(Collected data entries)
*****

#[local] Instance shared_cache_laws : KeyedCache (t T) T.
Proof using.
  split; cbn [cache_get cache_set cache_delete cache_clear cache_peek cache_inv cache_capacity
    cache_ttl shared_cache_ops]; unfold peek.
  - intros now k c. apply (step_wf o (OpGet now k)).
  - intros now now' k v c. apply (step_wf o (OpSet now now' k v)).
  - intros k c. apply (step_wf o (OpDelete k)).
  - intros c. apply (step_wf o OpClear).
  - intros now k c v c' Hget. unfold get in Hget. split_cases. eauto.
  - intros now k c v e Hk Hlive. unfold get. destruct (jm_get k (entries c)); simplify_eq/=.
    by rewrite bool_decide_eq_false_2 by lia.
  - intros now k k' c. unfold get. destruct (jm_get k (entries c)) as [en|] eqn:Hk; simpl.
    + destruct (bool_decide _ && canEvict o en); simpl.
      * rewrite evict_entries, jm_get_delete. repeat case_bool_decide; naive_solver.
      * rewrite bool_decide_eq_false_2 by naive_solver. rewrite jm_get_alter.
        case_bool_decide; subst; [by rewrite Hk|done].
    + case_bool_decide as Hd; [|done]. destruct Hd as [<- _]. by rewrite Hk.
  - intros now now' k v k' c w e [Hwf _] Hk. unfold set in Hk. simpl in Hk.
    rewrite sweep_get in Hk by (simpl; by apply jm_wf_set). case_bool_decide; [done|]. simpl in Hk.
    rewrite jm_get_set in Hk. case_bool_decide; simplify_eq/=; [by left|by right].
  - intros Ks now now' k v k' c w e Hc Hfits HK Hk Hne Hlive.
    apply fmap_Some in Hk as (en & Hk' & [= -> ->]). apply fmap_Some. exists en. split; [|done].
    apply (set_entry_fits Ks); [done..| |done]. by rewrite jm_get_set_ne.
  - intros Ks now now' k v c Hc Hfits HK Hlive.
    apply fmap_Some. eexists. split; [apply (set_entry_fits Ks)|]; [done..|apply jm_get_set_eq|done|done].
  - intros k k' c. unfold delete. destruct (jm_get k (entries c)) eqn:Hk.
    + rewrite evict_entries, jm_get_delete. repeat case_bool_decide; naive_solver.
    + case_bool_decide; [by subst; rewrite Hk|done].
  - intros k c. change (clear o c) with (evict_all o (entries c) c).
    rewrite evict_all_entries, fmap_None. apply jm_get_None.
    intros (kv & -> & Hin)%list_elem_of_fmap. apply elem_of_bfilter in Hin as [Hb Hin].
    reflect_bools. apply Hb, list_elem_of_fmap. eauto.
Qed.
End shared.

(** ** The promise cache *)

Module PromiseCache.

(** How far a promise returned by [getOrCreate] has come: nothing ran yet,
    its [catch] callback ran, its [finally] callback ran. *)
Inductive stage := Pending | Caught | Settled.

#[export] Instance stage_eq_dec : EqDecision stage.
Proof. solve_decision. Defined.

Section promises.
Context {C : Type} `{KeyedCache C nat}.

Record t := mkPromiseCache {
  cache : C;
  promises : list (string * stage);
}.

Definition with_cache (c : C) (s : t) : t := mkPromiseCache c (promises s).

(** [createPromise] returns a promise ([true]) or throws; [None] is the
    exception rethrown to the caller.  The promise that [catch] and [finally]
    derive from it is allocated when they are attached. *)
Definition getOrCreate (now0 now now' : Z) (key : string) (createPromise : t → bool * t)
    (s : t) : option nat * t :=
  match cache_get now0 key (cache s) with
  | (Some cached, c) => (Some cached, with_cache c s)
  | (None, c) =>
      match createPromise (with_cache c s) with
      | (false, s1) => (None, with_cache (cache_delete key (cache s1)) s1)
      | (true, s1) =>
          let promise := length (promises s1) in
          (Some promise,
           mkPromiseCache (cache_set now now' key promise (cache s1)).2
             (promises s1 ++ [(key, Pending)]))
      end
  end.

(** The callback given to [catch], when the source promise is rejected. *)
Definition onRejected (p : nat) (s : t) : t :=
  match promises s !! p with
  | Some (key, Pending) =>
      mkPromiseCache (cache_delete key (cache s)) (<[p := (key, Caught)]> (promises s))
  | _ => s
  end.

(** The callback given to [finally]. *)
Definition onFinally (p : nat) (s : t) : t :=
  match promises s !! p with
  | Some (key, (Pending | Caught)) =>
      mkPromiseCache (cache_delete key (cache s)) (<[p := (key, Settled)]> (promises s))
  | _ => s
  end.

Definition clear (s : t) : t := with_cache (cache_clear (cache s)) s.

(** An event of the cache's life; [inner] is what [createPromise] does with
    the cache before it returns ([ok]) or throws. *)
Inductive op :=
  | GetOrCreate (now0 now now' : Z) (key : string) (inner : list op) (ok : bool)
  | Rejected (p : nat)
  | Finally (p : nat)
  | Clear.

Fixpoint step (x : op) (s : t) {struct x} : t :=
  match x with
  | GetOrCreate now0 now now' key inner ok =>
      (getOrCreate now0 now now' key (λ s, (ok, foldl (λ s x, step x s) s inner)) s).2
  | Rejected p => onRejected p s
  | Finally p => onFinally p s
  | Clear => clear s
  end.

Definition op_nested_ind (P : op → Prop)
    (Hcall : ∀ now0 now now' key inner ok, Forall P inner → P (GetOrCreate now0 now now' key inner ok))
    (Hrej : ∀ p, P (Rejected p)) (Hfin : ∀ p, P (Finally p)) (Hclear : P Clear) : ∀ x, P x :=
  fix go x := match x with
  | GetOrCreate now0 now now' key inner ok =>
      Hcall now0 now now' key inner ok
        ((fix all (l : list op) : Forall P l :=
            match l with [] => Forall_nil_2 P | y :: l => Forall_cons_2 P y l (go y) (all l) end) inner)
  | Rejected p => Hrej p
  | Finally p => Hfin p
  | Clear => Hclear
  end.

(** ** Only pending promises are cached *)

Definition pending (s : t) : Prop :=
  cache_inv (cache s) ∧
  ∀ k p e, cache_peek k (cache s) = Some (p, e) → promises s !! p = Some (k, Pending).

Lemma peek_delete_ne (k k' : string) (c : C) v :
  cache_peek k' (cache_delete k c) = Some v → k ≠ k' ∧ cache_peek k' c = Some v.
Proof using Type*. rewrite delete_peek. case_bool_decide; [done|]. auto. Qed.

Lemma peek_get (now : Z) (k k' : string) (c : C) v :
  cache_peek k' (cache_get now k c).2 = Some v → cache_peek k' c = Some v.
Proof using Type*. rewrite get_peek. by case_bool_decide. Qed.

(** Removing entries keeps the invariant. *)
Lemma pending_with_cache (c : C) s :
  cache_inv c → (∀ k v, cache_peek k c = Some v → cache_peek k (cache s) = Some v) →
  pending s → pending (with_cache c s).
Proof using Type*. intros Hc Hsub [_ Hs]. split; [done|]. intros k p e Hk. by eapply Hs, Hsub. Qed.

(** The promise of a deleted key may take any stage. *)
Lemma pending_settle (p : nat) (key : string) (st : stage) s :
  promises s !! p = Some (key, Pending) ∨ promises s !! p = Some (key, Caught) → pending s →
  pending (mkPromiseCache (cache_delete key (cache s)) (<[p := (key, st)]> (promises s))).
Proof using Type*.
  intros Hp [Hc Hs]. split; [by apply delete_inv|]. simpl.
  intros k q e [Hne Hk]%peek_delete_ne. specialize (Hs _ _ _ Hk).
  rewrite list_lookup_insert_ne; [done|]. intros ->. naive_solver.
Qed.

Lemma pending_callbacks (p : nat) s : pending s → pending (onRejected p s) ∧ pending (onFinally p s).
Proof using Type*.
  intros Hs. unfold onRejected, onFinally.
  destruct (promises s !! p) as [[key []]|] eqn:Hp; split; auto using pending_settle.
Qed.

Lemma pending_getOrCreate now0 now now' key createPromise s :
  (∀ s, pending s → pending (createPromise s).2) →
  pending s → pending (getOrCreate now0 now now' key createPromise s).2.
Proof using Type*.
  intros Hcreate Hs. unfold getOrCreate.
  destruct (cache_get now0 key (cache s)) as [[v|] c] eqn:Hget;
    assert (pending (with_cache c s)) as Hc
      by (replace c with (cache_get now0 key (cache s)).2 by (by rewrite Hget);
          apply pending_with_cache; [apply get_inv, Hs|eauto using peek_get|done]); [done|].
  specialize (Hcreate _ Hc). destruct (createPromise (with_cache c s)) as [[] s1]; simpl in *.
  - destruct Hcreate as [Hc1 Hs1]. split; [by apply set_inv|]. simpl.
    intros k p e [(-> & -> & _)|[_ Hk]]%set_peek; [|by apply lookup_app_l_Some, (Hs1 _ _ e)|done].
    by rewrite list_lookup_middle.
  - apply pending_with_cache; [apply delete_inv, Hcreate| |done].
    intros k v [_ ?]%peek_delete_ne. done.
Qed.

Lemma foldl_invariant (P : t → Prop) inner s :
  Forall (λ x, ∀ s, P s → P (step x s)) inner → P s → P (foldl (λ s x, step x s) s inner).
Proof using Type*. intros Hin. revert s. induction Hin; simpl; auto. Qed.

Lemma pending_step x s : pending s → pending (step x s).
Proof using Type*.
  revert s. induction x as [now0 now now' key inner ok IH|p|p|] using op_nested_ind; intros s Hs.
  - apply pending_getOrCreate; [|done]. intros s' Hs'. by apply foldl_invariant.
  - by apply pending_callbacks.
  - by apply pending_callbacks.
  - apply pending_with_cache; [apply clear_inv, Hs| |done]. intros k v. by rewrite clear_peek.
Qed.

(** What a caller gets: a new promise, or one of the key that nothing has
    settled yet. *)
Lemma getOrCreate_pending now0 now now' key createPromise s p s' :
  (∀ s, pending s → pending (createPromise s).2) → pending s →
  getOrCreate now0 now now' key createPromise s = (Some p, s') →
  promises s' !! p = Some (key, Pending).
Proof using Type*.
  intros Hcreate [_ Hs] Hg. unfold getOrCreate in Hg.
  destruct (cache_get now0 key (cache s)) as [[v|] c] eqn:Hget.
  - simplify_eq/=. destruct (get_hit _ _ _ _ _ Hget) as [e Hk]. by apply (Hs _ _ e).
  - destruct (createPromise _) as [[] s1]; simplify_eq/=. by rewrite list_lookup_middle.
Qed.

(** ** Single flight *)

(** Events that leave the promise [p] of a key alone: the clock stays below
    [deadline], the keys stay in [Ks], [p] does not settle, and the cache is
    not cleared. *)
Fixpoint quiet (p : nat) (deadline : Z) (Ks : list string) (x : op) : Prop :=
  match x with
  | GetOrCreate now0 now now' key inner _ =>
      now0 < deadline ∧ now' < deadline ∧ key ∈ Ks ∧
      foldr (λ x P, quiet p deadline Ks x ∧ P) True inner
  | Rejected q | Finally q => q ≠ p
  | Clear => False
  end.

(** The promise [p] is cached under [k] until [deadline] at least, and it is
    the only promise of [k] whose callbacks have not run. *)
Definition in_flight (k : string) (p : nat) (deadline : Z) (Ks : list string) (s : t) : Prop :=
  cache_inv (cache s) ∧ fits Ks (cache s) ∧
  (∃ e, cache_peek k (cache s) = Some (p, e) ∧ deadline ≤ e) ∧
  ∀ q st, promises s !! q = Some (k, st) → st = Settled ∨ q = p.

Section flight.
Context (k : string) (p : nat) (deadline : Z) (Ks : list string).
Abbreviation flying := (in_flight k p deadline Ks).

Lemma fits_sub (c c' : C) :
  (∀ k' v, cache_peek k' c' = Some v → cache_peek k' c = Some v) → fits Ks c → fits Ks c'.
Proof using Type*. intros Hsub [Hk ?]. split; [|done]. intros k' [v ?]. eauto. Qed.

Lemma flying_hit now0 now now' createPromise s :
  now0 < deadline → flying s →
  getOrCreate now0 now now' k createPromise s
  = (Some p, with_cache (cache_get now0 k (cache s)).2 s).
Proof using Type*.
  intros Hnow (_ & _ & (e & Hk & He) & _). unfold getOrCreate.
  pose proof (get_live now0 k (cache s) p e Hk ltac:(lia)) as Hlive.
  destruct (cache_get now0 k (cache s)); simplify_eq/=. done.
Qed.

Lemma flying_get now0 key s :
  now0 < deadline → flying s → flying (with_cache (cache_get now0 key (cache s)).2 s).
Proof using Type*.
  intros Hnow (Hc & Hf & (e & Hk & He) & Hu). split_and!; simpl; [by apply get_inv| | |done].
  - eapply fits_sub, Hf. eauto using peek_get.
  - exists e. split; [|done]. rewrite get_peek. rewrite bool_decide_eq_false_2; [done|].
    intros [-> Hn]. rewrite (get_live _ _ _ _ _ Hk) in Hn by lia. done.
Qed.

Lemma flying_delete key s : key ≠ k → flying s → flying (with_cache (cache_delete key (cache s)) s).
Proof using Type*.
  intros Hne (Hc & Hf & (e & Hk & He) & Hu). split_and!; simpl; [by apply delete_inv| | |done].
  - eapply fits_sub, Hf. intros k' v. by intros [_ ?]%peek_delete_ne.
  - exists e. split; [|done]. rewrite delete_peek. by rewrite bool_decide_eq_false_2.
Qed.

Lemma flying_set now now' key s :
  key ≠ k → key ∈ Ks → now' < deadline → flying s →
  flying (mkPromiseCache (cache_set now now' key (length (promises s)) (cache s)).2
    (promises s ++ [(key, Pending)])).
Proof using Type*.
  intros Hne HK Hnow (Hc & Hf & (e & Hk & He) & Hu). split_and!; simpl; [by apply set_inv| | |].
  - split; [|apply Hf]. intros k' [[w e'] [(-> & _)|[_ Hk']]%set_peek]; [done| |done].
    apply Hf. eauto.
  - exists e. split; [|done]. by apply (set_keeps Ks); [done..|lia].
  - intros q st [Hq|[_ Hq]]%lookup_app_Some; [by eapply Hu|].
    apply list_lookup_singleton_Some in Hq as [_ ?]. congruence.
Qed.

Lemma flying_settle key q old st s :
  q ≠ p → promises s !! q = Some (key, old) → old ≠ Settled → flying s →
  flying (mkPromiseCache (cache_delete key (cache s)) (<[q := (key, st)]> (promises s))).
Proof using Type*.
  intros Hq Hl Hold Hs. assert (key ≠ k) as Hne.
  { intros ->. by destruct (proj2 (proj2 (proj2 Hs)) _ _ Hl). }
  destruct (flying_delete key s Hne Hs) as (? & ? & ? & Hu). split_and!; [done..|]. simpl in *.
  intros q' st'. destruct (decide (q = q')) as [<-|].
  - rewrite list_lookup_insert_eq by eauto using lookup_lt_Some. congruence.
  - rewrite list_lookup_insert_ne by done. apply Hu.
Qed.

*****

▸ **YOUR OBJECTIVE**: Beginning with the line above that contains "cache_inv c →", copy each line exactly up to and including the line that contains "Lemma pending_settle (p", and go no further.

▸ **ANSWER TO THIS PROBLEM**:
  cache_inv c → (∀ k v, cache_peek k c = Some v → cache_peek k (cache s) = Some v) →
  pending s → pending (with_cache c s).
Proof using Type*. intros Hc Hsub [_ Hs]. split; [done|]. intros k p e Hk. by eapply Hs, Hsub. Qed.

(** The promise of a deleted key may take any stage. *)
Lemma pending_settle (p : nat) (key : string) (st : stage) s :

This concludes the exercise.